In 12 anni è stato realizzato il centro, con il sincrotrone, una ‘ciambella’ lunga 80 metri in cui vengono accelerate le particelle, protoni e ioni carbonio, poi utilizzate nel trattamento dei tumori più interni, o che non rispondono alla radioterapia o con bassa sopravvivenza. Una macchina come quella del Cern di Ginevra, con cui si è studiato il bosone di Higgs, ma realizzata 'in casa' dal centro stesso, insieme a varie aziende, molte delle quali italiane. Fatto questo che ha consentito di abbassare i costi del 50%, ma anche imposto, da parte del ministero della Salute, di effettuare una sperimentazione piuttosto rigida sui pazienti, per poter ottenere la marcatura CE.
 
“Il centro è costato complessivamente 137 milioni di euro – continua Borloni -. Ne sono arrivati circa 100 da Ministero della Salute, Regione e privati, ma ne mancavano 37 che il Ministero si era impegnato a darci tramite la Regione, e che non ci sono mai arrivati''.

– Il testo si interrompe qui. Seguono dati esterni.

(** [sched] is the order in which the pool's tasks complete; the
    result is [None] when the main thread waits for ever. *)
Definition scrap_songs_threading (sched : list nat) (artist_url output_name : py_str)
    (files : gmap py_str py_str) : option (result nat * gmap py_str py_str) :=
  match get_songs_list artist_url with
  | Raise e => Some (Raise e, files)
  | Ok songs_urls =>
      match executor_map get_song_info songs_urls sched with
      | None => None
      | Some (Raise e) => Some (Raise e, files)
      | Some (Ok songs_info) =>
          match open_w_json_dump output_name songs_info files with
          | (Raise e, files') => Some (Raise e, files')
          | (Ok _, files') => Some (Ok (length songs_info), files')
          end
      end
  end.

(** ** Facts about the string operations *)

Lemma has_double_space_lookup (s : py_str) (i : nat) :
  has_double_space s = false →
  s !! i = Some SP → s !! S i = Some SP → False.
Proof.
  revert i. induction s as [|c1 s IH]; intros i Hs H1 H2; [done|].
  destruct s as [|c2 s]; [done|].
  simpl in Hs. apply orb_false_iff in Hs as [Hc Hs].
  destruct i as [|i].
  - simpl in H1, H2. by simplify_eq.
  - apply (IH i Hs); done.
Qed.

Lemma has_double_space_cons (c : N) (s : py_str) :
  has_double_space (c :: s)
  = ((c =? SP)%N && bool_decide (head s = Some SP)) || has_double_space s.
Proof.
  destruct s as [|c2 s]; simpl.
  - by rewrite andb_false_r.
  - destruct (N.eqb_spec c2 SP) as [->|Hc2].
    + by rewrite bool_decide_eq_true_2.
    + rewrite bool_decide_eq_false_2; [done|congruence].
Qed.

Lemma has_double_space_app_SP_SP (z : py_str) :
  has_double_space (z ++ [SP; SP]) = true.
Proof.
  induction z as [|c z IH]; [done|].
  change ((c :: z) ++ [SP; SP]) with (c :: (z ++ [SP; SP])).
  rewrite has_double_space_cons, IH. apply orb_true_r.
Qed.

(** After a replaced run the output never resumes with a space. *)
Lemma sub_spaces_from_true_head (s : py_str) :
  head (sub_spaces_from true s) ≠ Some SP.
Proof.
  induction s as [|c s IH]; [done|]. simpl.
  destruct (N.eqb_spec c SP) as [->|Hc]; [done|].
  simpl. congruence.
Qed.

Lemma sub_spaces_from_no_double (b : bool) (s : py_str) :
  has_double_space (sub_spaces_from b s) = false.
Proof.
  revert b. induction s as [|c s IH]; intros b; [done|].
  cbn [sub_spaces_from].
  destruct (N.eqb_spec c SP) as [->|Hc].
  - destruct b; [apply IH|].
    change (has_double_space (SP :: sub_spaces_from true s) = false).
    rewrite has_double_space_cons, IH, orb_false_r.
    rewrite bool_decide_eq_false_2; [done|].
    apply sub_spaces_from_true_head.
  - rewrite has_double_space_cons, IH, orb_false_r.
    apply andb_false_iff. left. by apply N.eqb_neq.
Qed.

(** Substituting in an already substituted prefix changes nothing. *)
Lemma sub_spaces_from_absorb (b : bool) (a x : py_str) :
  sub_spaces_from b (sub_spaces_from b a ++ x) = sub_spaces_from b (a ++ x).
Proof.
  revert b. induction a as [|c a IH]; intros b; [done|]. simpl.
  destruct (N.eqb_spec c SP) as [->|Hc].
  - destruct b; simpl; [apply IH|]. by rewrite IH.
  - simpl. destruct (N.eqb_spec c SP); [done|]. by rewrite IH.
Qed.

In virtù della sperimentazione, il Cnao ha dovuto curare gratuitamente 200 pazienti. “E per questo abbiamo rischiato di fallire – prosegue – visto che le prestazioni non sono state pagate da nessuno, essendo appunto una sperimentazione”. Una situazione in cui non è stato facile 'calmare' fornitori e banche, a cui l'istituto doveva 50 milioni di euro. “Nei mesi scorsi, quelli più duri – ricorda Borloni – ho parlato con i fornitori, che ci hanno dato fiducia, e con le banche, che ci hanno sostenuto. 
 
Non è stato facile, ma finalmente il 13 dicembre scorso, dopo aver completato la sperimentazione, è arrivata la marcatura CE, e il 20 dicembre le tariffe dalla regione Lombardia”. Il che significa che dal 1° gennaio di quest'anno il Cnao può lavorare finalmente con le sue tariffe, in modo da ripagare i debiti. ''Si è così sbloccata la situazione - prosegue - Da gennaio possiamo lavorare con le nostre tariffe, che non sono altissime ma ci consentono di 'vivere', fare ricerca ed essere autonomi, e con cui potremo ripagare i costi finora non coperti. Così banche e fornitori ora sono più tranquilli sulla nostra solvibilità''.
 
Ora rimane il problema per i pazienti provenienti dalle altre regioni, che non avendo approntato delle loro tariffe, li costringono a chiedere alla propria Asl di appartenenza l'autorizzazione ad avere il rimborso dei soldi da loro anticipati per pagare le terapie. Richieste a cui spesso è seguito un rifiuto, ma su cui ora sta cambiando la situazione, e arrivano le autorizzazione. Anche perché, le stesse terapie, fatte all'estero costerebbero molto di più. “Da noi un trattamento completo costa 24mila euro l'anno – rivela Borloni – mentre all'estero ben 250mila dollari. Le nostre tariffe sono più basse perché siamo una fondazione no profit. Ci basta 'guadagnare' per sopravvivere e fare ricerca. Questa settimana sarò a Roma per cercare di risolvere il problema delle tariffe, nell'ambito della Conferenza Stato-Regioni”.
 
Nel frattempo il centro può fregiarsi di essere “l'unico centro al mondo con marcatura CE in cui si effettuano trattamenti di protonterapia con ioni e protoni carbonio. Vengono a studiarci da tutto il mondo – conclude orgoglioso Borloni – Francia e Norvegia inviano qui i loro pazienti a curarsi, mentre la settimana scorso sono venuti dagli Stati Uniti perché gli spiegassimo come realizzarlo”.